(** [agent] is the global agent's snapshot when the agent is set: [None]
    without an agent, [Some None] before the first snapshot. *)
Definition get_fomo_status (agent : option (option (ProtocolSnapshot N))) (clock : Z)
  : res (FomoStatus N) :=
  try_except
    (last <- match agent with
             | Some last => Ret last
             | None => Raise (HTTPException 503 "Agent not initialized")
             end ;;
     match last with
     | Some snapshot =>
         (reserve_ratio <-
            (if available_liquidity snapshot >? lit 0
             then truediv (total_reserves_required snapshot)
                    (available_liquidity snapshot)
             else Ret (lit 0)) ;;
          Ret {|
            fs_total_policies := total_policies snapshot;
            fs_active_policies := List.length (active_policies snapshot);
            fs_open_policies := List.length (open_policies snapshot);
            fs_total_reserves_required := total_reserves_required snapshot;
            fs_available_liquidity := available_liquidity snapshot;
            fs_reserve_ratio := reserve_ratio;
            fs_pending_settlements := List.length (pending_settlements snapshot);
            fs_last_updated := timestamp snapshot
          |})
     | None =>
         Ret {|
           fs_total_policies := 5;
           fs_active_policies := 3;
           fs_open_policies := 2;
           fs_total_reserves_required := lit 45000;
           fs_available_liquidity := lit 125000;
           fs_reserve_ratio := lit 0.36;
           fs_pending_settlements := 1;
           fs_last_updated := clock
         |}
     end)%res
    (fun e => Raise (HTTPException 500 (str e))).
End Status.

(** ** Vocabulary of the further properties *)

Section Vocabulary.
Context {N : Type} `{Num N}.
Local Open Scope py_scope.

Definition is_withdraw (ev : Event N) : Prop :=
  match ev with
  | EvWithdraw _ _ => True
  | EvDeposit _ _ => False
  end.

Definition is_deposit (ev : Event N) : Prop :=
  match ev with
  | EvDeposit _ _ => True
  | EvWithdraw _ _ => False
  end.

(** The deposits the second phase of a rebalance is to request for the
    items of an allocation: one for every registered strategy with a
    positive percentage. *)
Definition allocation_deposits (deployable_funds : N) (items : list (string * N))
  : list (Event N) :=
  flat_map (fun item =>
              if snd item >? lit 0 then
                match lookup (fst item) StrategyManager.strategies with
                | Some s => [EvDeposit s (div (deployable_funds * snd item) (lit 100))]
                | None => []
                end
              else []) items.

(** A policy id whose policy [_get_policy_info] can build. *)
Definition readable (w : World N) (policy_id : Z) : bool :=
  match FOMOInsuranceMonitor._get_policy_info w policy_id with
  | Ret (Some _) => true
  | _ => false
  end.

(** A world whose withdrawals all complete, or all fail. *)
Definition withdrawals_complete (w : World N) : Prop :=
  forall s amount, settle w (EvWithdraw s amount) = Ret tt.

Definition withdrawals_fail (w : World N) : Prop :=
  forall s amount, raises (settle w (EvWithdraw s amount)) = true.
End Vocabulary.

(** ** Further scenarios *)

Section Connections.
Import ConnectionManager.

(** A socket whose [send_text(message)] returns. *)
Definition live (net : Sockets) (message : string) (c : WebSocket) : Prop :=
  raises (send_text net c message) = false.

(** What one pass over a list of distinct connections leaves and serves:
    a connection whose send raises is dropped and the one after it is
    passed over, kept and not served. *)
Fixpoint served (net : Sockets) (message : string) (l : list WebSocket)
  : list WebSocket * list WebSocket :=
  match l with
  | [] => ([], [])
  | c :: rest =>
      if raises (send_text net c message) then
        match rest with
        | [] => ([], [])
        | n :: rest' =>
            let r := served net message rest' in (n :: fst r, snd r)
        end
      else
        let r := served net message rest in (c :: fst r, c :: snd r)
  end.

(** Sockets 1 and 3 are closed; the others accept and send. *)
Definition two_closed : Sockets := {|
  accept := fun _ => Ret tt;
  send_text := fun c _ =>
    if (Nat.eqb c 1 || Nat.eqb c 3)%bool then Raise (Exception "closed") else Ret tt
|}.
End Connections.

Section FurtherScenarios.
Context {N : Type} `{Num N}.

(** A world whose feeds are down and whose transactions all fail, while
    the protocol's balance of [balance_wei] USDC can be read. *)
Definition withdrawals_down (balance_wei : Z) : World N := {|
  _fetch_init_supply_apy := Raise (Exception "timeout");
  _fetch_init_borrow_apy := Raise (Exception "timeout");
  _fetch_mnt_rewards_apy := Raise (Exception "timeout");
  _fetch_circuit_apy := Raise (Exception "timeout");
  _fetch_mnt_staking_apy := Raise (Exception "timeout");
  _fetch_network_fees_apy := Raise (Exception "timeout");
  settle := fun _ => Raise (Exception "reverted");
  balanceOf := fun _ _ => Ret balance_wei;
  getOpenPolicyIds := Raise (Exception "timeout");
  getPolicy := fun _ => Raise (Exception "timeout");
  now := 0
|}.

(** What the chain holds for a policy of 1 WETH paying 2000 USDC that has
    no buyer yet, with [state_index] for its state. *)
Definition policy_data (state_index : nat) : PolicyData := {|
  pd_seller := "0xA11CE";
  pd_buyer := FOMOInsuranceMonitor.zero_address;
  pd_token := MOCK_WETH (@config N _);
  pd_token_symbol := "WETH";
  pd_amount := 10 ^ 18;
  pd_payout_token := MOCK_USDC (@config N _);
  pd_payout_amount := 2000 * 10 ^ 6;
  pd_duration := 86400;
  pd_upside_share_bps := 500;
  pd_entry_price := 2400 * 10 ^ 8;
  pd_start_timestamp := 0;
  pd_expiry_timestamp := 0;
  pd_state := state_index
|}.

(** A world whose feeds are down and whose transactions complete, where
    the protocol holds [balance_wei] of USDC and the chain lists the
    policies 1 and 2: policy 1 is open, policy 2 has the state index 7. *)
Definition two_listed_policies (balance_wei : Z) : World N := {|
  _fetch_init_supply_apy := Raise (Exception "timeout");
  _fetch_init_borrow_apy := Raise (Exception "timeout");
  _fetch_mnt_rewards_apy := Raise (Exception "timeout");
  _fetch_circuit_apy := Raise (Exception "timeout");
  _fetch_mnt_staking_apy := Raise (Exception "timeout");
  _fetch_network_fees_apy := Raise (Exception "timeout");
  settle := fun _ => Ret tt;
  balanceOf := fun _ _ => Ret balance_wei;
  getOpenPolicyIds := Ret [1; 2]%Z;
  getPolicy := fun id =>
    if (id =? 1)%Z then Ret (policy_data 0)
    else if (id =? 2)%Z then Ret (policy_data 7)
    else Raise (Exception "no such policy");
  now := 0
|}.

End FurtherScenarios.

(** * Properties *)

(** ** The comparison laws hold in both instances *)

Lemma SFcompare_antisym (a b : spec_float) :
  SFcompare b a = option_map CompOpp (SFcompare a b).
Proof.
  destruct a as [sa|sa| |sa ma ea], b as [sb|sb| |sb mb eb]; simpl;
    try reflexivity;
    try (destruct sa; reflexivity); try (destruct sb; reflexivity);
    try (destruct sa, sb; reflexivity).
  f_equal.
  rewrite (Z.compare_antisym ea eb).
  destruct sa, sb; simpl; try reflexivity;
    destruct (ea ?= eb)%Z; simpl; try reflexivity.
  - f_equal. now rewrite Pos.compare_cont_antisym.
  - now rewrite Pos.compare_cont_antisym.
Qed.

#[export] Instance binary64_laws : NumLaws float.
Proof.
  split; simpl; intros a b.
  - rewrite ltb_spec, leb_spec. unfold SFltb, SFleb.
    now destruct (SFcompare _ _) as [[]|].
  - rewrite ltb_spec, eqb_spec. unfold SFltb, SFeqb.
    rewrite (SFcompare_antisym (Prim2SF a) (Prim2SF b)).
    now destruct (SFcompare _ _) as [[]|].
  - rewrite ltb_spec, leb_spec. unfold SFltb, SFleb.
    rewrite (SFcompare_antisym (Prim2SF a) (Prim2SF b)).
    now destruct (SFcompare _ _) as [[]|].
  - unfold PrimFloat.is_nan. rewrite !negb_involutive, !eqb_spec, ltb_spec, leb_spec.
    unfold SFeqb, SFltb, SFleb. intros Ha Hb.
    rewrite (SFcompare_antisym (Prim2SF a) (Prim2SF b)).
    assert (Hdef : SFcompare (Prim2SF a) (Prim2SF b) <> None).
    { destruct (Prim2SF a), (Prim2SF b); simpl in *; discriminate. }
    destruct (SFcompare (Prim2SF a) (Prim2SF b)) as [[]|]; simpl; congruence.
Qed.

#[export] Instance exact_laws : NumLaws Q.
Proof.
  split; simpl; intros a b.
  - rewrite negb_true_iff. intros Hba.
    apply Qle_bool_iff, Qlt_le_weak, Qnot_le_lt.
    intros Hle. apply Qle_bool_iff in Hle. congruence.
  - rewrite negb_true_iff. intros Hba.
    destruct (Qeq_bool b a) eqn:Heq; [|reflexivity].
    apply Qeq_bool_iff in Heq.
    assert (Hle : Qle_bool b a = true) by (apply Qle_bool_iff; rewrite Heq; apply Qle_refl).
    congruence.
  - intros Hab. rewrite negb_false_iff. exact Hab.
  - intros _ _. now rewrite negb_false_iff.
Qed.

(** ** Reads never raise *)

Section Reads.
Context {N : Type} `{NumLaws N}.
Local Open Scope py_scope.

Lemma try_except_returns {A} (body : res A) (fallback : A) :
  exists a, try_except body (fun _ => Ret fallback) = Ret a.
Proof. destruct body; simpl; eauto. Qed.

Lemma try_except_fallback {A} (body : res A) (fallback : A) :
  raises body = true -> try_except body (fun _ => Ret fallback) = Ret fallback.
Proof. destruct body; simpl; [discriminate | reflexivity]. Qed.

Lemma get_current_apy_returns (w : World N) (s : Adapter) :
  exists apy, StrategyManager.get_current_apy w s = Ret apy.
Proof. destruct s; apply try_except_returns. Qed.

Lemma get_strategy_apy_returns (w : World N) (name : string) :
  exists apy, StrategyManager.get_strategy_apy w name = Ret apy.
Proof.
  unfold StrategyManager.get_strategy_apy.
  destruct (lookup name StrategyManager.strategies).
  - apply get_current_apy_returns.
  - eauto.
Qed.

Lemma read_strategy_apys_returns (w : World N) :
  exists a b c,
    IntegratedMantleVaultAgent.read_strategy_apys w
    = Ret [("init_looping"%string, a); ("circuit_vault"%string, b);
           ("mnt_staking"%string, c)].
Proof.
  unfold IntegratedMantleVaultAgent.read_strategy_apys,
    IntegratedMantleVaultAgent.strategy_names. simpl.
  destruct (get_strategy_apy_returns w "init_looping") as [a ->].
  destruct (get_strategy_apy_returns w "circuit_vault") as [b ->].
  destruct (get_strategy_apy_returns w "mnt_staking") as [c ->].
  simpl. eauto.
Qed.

○ ○ ○ ○ ○ ○ ○

DIRECTIONS - Copy out each line of the data above, exactly, if it lies between the line holding "item) (lit 100))]" and the line holding "forall s amount, settle", inclusive; copy no other line.

SOLUTION FOR THIS EXERCISE -
                | Some s => [EvDeposit s (div (deployable_funds * snd item) (lit 100))]
                | None => []
                end
              else []) items.

(** A policy id whose policy [_get_policy_info] can build. *)
Definition readable (w : World N) (policy_id : Z) : bool :=
  match FOMOInsuranceMonitor._get_policy_info w policy_id with
  | Ret (Some _) => true
  | _ => false
  end.

(** A world whose withdrawals all complete, or all fail. *)
Definition withdrawals_complete (w : World N) : Prop :=
  forall s amount, settle w (EvWithdraw s amount) = Ret tt.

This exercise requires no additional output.